Tags: #Intriga, policíaco

Ángel caído (10 page)

Después se paró de golpe por la sorpresa.

La iglesia estaba llena de gente.

Todo el mundo vestido de negro por respeto a su madre.

Al principio no reconoció a nadie entre las muchas caras que aparecían. Luego empezó a distinguir algunas. El abogado, Nils Vetman, estaba sentado al final de una fila. Le sorprendió ver al médico forense, Moses Hammar, sentado en uno de los bancos de delante. Por lo que Nova sabía, nunca había visto a Elisabeth Barakel en vida, y a Nova apenas un par de minutos cuando describió a su madre para la identificación. Un empleado de la iglesia llamó su atención cuando le preguntó:

—¿Eres la hija?

Nova asintió con la cabeza y dejó que la dirigieran hacia el pasillo del altar. Sobre ella se erigía el candelabro de latón de siete brazos, de más de cuatro metros, que estaba situado en el coro sobre una base de mármol. La llevaron hasta el primer banco. Allí se encontraban unos cuantos parientes que parecían afligidos por ella. Nunca antes se había relacionado con ellos, así que tampoco le apetecía hacerlo ahora; les devolvió la sonrisa, pero no dijo nada. Parecieron conformes.
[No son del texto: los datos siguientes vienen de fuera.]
(* ===== verification/BlockPlacement.v ===== *)
(** * Where blocks are found

    What the handlers of [BlockNode] and the transport of [BlockNet] do to the blocks each
    node holds: a put reaches the owner of the block, its pushes the next nodes of the ring,
    and a get finds the block wherever one of them has it. *)

From stdpp Require Import base gmap list strings.
From Stdlib Require Import ZArith Lia Strings.Byte.
From S2P Require Import Prelude Hoare Config Chord Routing Lookup Cluster Stable Sha1 StoreDeps NetworkStore BlockStore StoreCounters BlockNode BlockNet.

Set Default Goal Selector "!".
Local Open Scope Z_scope.

(** ** The network block store obeys the laws of block stores *)

Section Laws.
Context `{HD : StoreDeps} `{HL : !StoreLaws} `{HA : Addressing}.

Definition holding (b : gmap bytes bytes) (s : NBS) : Prop := blocks s = b.

#[local] Instance holding_MetaFree b : MetaFree (holding b).
Proof. by split. Qed.

Lemma keeps_reserveAgg b n : keeps (holding b) (reserveAggBytes n) (fun _ => True).
Proof. intros s Hs. unfold reserveAggBytes. by destruct (_ <=? _); [|destruct (_ <? _)]. Qed.

Lemma keeps_aggDelta b x y : keeps (holding b) (addAggDelta x y) (fun _ => True).
Proof. intros s Hs. unfold addAggDelta. by destruct (x =? 0), (y =? 0). Qed.

Lemma keeps_setCount b f : keeps (holding b) (m_modify (fun s => set_count (f s) s)) (fun _ => True).
Proof. by intros s Hs. Qed.

#[local] Hint Resolve keeps_reserveAgg keeps_aggDelta keeps_setCount keeps_getRingCounters keeps_ringHasBlock
  keeps_reserveBytes keeps_addUsageDelta keeps_index_block : keeps.

Lemma keeps_reserve_for b ring key size hasBlock rooted :
  keeps (holding b) (reserve_for ring key size hasBlock rooted) (fun _ => True).
Proof.
  unfold reserve_for. apply (keeps_bind _ _ _ (fun _ => True)).
  - destruct hasBlock; keeps_auto; done.
  - intros agg _. keeps_auto; eauto with keeps typeclass_instances.
Qed.

Lemma keeps_unreserve b ring size agg ringed : keeps (holding b) (unreserve ring size agg ringed) (fun _ => True).
Proof. unfold unreserve. keeps_auto; eauto with keeps typeclass_instances. Qed.

Lemma never_markRingKnown r : never_fails (markRingKnown r).
Proof. unfold markRingKnown. never_auto. Qed.

Lemma never_AddRootWithExpiry r c e : never_fails (AddRootWithExpiry r c e).
Proof. unfold AddRootWithExpiry. never_auto; apply never_markRingKnown. Qed.

Lemma never_index_block now r key root size e adding : never_fails (index_block now r key root size e adding).
Proof.
  unfold index_block, modifyRing, HasRootStr, dsPut_. never_auto;
    eauto using never_markRingKnown, never_AddRootWithExpiry, never_addCIDUsage.
Qed.

(** Writing a block that is absent. *)
Lemma write_new key data b :
  b !! Hash key = None ->
  succeeds (holding b) (m_try (bsWrite (bs_Put key data))) (fun r s => holding (<[Hash key := data]> b) s /\ r = Ok tt).
Proof.
  intros Hno s Hs. unfold m_try, bsWrite, holding, blocks in *. rewrite <- Hs in Hno.
  pose proof (bs_Put_view key data (nbs_bs s) Hno) as Hv. pose proof (bs_Put_ok key data (nbs_bs s)) as Hok.
  destruct (bs_Put key data (nbs_bs s)) as [b' r]. cbn in Hv, Hok. subst r. cbn. by rewrite Hv, Hs.
Qed.

Lemma has_block key b :
  succeeds (holding b) (bsRead (bs_Has key)) (fun has s => holding b s /\ has = bool_decide (is_Some (b !! Hash key))).
Proof. intros s Hs. unfold bsRead, holding, blocks in *. by rewrite bs_Has_view, Hs. Qed.

Lemma Put_blocks key data b :
  triple (holding b) (Put key data) (fun _ => holding (insert_new (Hash key) data b)) (holding b).
Proof.
  unfold Put. intros s Hs. destruct (succeeds_final _ _ _ s (has_block key b) Hs) as (has & s1 & Hrun & Hs1 & ->).
  erewrite run_bind by exact Hrun. unfold insert_new. case_bool_decide as Hb.
  { destruct Hb as [d Hd]. by rewrite Hd. }
  apply eq_None_not_Some in Hb. rewrite Hb. pose proof (keeps_reserveAgg b (Z.of_nat (length data)) s1 Hs1) as Hr.
  cbv zeta. unfold mbind at 1, M_bind at 1, m_bind at 1. destruct (reserveAggBytes _ s1) as [s2 [ok|e]]; [|done].
  destruct Hr as [Hs2 _]. destruct ok; [|done]. rewrite NewBlockWithCid_ok.
  destruct (succeeds_final _ _ _ s2 (write_new key data b Hb) Hs2) as (res & s3 & Hrun3 & Hs3 & ->).
  by erewrite run_bind by exact Hrun3.
Qed.

Lemma PutWithRoot_blocks now ring key data root exp b :
  triple (holding b) (PutWithRoot now ring key data root exp) (fun _ => holding (insert_new (Hash key) data b)) (holding b).
Proof.
  unfold PutWithRoot. intros s Hs. destruct (succeeds_final _ _ _ s (has_block key b) Hs) as (has & s1 & Hrun & Hs1 & ->).
  erewrite run_bind by exact Hrun. cbv zeta.
  pose proof (keeps_reserve_for b ring key (Z.of_nat (length data)) (bool_decide (is_Some (b !! Hash key)))
    (bool_decide (is_Some root)) s1 Hs1) as Hr.
  unfold mbind at 1, M_bind at 1, m_bind at 1. destruct (reserve_for _ _ _ _ _ s1) as [s2 [out|e]]; [|done].
  destruct Hr as [Hs2 _]. destruct out as [[agg ringed]|]; [|done]. unfold insert_new.
  assert (forall b' s', holding b' s' -> match (match root with
    | None => m_ret tt | Some r => index_block now ring key r (Z.of_nat (length data)) exp ringed end) s' with
    | (s'', Ok _) => holding b' s'' | (s'', Err _) => holding b s'' end) as Hidx.
  { intros b' s' Hs'. destruct root as [r|]; [|done].
    pose proof (keeps_index_block (holding b') now ring key r (Z.of_nat (length data)) exp ringed s' Hs') as Hk.
    pose proof (never_index_block now ring key r (Z.of_nat (length data)) exp ringed s') as [u Hu].
    destruct (index_block _ _ _ _ _ _ _ s') as [s'' [u'|e]]; [by destruct Hk|done]. }
  case_bool_decide as Hb.
  - destruct Hb as [d Hd]. rewrite Hd. by apply Hidx.
  - apply eq_None_not_Some in Hb. rewrite Hb, NewBlockWithCid_ok.
    destruct (succeeds_final _ _ _ s2 (write_new key data b Hb) Hs2) as (res & s3 & Hrun3 & Hs3 & ->).
    unfold mbind at 1, M_bind at 1, m_bind at 1. erewrite run_bind by exact Hrun3. cbn [m_modify]. by apply Hidx.
Qed.

Lemma Delete_blocks key b : succeeds (holding b) (Delete key) (fun _ => holding (delete (Hash key) b)).
Proof.
  assert (succeeds (holding b) (bsWrite (bs_DeleteBlock key)) (fun _ => holding (delete (Hash key) b))) as Hdel.
  { intros s Hs. unfold bsWrite, holding, blocks in *. pose proof (bs_Delete_view key (nbs_bs s)) as Hv.
    pose proof (bs_Delete_ok key (nbs_bs s)) as Hok. destruct (bs_DeleteBlock key (nbs_bs s)) as [b' r].
    cbn in Hv, Hok. subst r. cbn. by rewrite Hv, Hs. }
  unfold Delete, blockSize. apply (succeeds_bind _ _ _ (fun _ => holding b)).
  { intros s Hs. unfold m_try, bsRead. done. }
  intros [size|e]; [|exact Hdel]. eapply succeeds_bind; [apply succeeds_try, Hdel|].
  intros res s (u & -> & Hs). pose proof (keeps_aggDelta (delete (Hash key) b) (- size) (-1) s Hs) as Hk.
  unfold addAggDelta in *. by destruct Hk.
Qed.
Cuando iba a sentarse, aún vio a otra persona que reconocía. Peter Dagon estaba de pie al fondo y se apoyaba en una de las pesadas columnas de ladrillo de la iglesia. Su vestimenta era impecable, con un toque inglés. Le devolvió a Nova una mirada de reconocimiento. No le sorprendía verlo. «Si te dan veintiséis millones, por lo menos tendrás que aparecer por el entierro», pensó. Esta vez estaba totalmente decidida a hablar con él.

Nova había llegado en el último segundo. El cura empezó a hablar. No se dio cuenta de lo que decía porque estaba demasiado fascinada con la gran cantidad de gente que escuchaba. Giraba la cabeza hacia los lados y se volvía para descubrir algún dato sobre quiénes eran. Al final se rindió y fijó la vista en el ataúd. Nova recordaba que el modelo se llamaba Varum. Era de roble barnizado en negro y completamente liso. «Mi madre seguramente pensaría que era demasiado moderno —pensó Nova—, pero es bonito.» Había costado trece mil. Nova no había mirado la etiqueta con el precio, pero sí que tuvo en cuenta que fuera ecológico. Toda la producción se hacía según la norma ISO 14001, garantizó el de la funeraria. Encima había una corona de rosas cultivadas cerca de allí.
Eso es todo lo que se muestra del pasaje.